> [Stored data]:
====================

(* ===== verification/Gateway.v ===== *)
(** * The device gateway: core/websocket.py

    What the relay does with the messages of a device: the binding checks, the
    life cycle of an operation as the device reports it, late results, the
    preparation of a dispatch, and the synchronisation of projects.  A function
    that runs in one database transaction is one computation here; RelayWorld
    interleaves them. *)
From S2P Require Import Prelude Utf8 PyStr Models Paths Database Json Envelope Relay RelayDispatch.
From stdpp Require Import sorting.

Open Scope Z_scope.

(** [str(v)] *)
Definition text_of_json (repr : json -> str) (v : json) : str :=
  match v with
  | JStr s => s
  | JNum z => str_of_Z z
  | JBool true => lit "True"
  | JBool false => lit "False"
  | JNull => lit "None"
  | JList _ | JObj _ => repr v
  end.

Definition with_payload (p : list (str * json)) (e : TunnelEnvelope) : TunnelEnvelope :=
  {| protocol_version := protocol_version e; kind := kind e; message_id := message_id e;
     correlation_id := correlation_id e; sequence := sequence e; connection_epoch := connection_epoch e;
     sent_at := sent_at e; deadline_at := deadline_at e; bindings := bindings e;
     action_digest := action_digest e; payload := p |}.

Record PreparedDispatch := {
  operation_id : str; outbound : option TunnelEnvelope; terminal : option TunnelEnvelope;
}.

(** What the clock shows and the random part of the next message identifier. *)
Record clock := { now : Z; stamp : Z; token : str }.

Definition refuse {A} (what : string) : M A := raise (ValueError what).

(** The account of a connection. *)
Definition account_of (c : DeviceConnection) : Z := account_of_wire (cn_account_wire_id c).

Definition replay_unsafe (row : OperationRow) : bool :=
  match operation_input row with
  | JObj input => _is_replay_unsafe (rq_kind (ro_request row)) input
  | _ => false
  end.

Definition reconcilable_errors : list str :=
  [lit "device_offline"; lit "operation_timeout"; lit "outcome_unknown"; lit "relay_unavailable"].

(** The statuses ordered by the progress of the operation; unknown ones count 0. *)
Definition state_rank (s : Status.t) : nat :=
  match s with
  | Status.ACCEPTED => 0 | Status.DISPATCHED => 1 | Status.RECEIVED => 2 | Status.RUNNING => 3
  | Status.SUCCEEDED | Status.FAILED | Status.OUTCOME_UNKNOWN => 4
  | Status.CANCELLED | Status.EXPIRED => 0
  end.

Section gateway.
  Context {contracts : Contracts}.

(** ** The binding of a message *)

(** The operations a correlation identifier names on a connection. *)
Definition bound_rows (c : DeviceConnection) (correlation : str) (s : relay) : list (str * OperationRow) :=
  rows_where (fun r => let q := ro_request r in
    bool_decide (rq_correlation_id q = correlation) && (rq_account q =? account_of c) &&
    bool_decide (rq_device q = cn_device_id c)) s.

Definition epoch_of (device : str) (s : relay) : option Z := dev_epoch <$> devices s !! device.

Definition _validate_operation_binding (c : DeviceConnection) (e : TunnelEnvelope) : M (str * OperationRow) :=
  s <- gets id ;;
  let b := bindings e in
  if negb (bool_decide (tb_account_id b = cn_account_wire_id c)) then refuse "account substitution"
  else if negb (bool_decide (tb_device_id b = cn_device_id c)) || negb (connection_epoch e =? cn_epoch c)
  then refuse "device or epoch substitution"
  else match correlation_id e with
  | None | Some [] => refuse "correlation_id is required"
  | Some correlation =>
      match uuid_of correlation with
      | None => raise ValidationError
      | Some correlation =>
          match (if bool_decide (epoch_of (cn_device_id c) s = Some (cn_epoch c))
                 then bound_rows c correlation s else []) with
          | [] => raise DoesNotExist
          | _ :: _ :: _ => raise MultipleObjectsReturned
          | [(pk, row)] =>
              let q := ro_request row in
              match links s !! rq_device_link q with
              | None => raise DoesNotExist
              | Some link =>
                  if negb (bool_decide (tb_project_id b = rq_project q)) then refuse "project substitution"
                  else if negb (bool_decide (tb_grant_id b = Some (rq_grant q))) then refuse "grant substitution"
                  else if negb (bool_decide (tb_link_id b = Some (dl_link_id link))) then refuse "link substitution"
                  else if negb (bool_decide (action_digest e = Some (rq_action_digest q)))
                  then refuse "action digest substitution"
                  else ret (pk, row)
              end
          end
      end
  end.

====================

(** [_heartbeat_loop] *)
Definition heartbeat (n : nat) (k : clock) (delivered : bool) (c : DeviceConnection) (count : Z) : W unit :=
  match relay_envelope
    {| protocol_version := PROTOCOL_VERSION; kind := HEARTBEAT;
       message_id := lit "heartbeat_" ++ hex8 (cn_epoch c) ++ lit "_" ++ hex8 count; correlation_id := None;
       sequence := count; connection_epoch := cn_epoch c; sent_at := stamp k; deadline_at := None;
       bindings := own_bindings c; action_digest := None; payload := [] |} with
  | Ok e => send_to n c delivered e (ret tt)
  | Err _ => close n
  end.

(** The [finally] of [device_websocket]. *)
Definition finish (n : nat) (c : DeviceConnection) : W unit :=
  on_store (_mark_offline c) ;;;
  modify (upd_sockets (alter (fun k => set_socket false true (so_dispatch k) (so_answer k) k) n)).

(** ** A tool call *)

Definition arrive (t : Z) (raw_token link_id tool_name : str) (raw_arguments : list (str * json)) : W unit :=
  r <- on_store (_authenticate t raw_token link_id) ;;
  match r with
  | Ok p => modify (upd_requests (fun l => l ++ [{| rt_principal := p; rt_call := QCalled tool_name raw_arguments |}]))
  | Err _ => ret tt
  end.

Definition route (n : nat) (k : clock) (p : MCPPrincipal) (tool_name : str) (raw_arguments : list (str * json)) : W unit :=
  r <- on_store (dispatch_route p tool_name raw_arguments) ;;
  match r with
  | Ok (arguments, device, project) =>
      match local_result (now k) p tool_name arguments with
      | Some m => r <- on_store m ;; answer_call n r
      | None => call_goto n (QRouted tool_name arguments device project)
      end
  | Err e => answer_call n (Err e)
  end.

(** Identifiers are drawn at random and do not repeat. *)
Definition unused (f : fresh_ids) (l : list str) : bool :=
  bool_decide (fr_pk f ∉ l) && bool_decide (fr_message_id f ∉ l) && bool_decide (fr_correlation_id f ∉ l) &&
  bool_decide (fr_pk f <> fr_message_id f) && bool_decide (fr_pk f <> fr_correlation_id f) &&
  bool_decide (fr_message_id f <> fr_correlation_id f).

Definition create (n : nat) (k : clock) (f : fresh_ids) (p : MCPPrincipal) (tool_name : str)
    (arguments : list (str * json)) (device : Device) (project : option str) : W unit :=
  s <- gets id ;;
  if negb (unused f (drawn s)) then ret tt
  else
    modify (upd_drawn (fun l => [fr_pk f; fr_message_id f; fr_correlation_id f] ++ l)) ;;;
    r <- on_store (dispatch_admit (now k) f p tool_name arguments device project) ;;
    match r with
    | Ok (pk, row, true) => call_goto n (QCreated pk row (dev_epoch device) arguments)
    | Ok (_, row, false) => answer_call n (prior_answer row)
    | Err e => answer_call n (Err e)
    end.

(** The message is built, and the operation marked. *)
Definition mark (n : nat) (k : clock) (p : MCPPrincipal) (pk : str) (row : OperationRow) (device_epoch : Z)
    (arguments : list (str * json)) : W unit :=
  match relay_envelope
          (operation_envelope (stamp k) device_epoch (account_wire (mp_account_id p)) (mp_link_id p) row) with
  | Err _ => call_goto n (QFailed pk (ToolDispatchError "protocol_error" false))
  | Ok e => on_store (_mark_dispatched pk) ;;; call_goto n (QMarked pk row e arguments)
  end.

====================

> [Your objective]:
Copy out only the lines of the records above from the one with "bool_decide (rq_correlation_id q" through the one with "else if negb (bool_decide (tb_link_id", exactly as they stand, both included.

> [Solution]:
    bool_decide (rq_correlation_id q = correlation) && (rq_account q =? account_of c) &&
    bool_decide (rq_device q = cn_device_id c)) s.

Definition epoch_of (device : str) (s : relay) : option Z := dev_epoch <$> devices s !! device.

Definition _validate_operation_binding (c : DeviceConnection) (e : TunnelEnvelope) : M (str * OperationRow) :=
  s <- gets id ;;
  let b := bindings e in
  if negb (bool_decide (tb_account_id b = cn_account_wire_id c)) then refuse "account substitution"
  else if negb (bool_decide (tb_device_id b = cn_device_id c)) || negb (connection_epoch e =? cn_epoch c)
  then refuse "device or epoch substitution"
  else match correlation_id e with
  | None | Some [] => refuse "correlation_id is required"
  | Some correlation =>
      match uuid_of correlation with
      | None => raise ValidationError
      | Some correlation =>
          match (if bool_decide (epoch_of (cn_device_id c) s = Some (cn_epoch c))
                 then bound_rows c correlation s else []) with
          | [] => raise DoesNotExist
          | _ :: _ :: _ => raise MultipleObjectsReturned
          | [(pk, row)] =>
              let q := ro_request row in
              match links s !! rq_device_link q with
              | None => raise DoesNotExist
              | Some link =>
                  if negb (bool_decide (tb_project_id b = rq_project q)) then refuse "project substitution"
                  else if negb (bool_decide (tb_grant_id b = Some (rq_grant q))) then refuse "grant substitution"
                  else if negb (bool_decide (tb_link_id b = Some (dl_link_id link))) then refuse "link substitution"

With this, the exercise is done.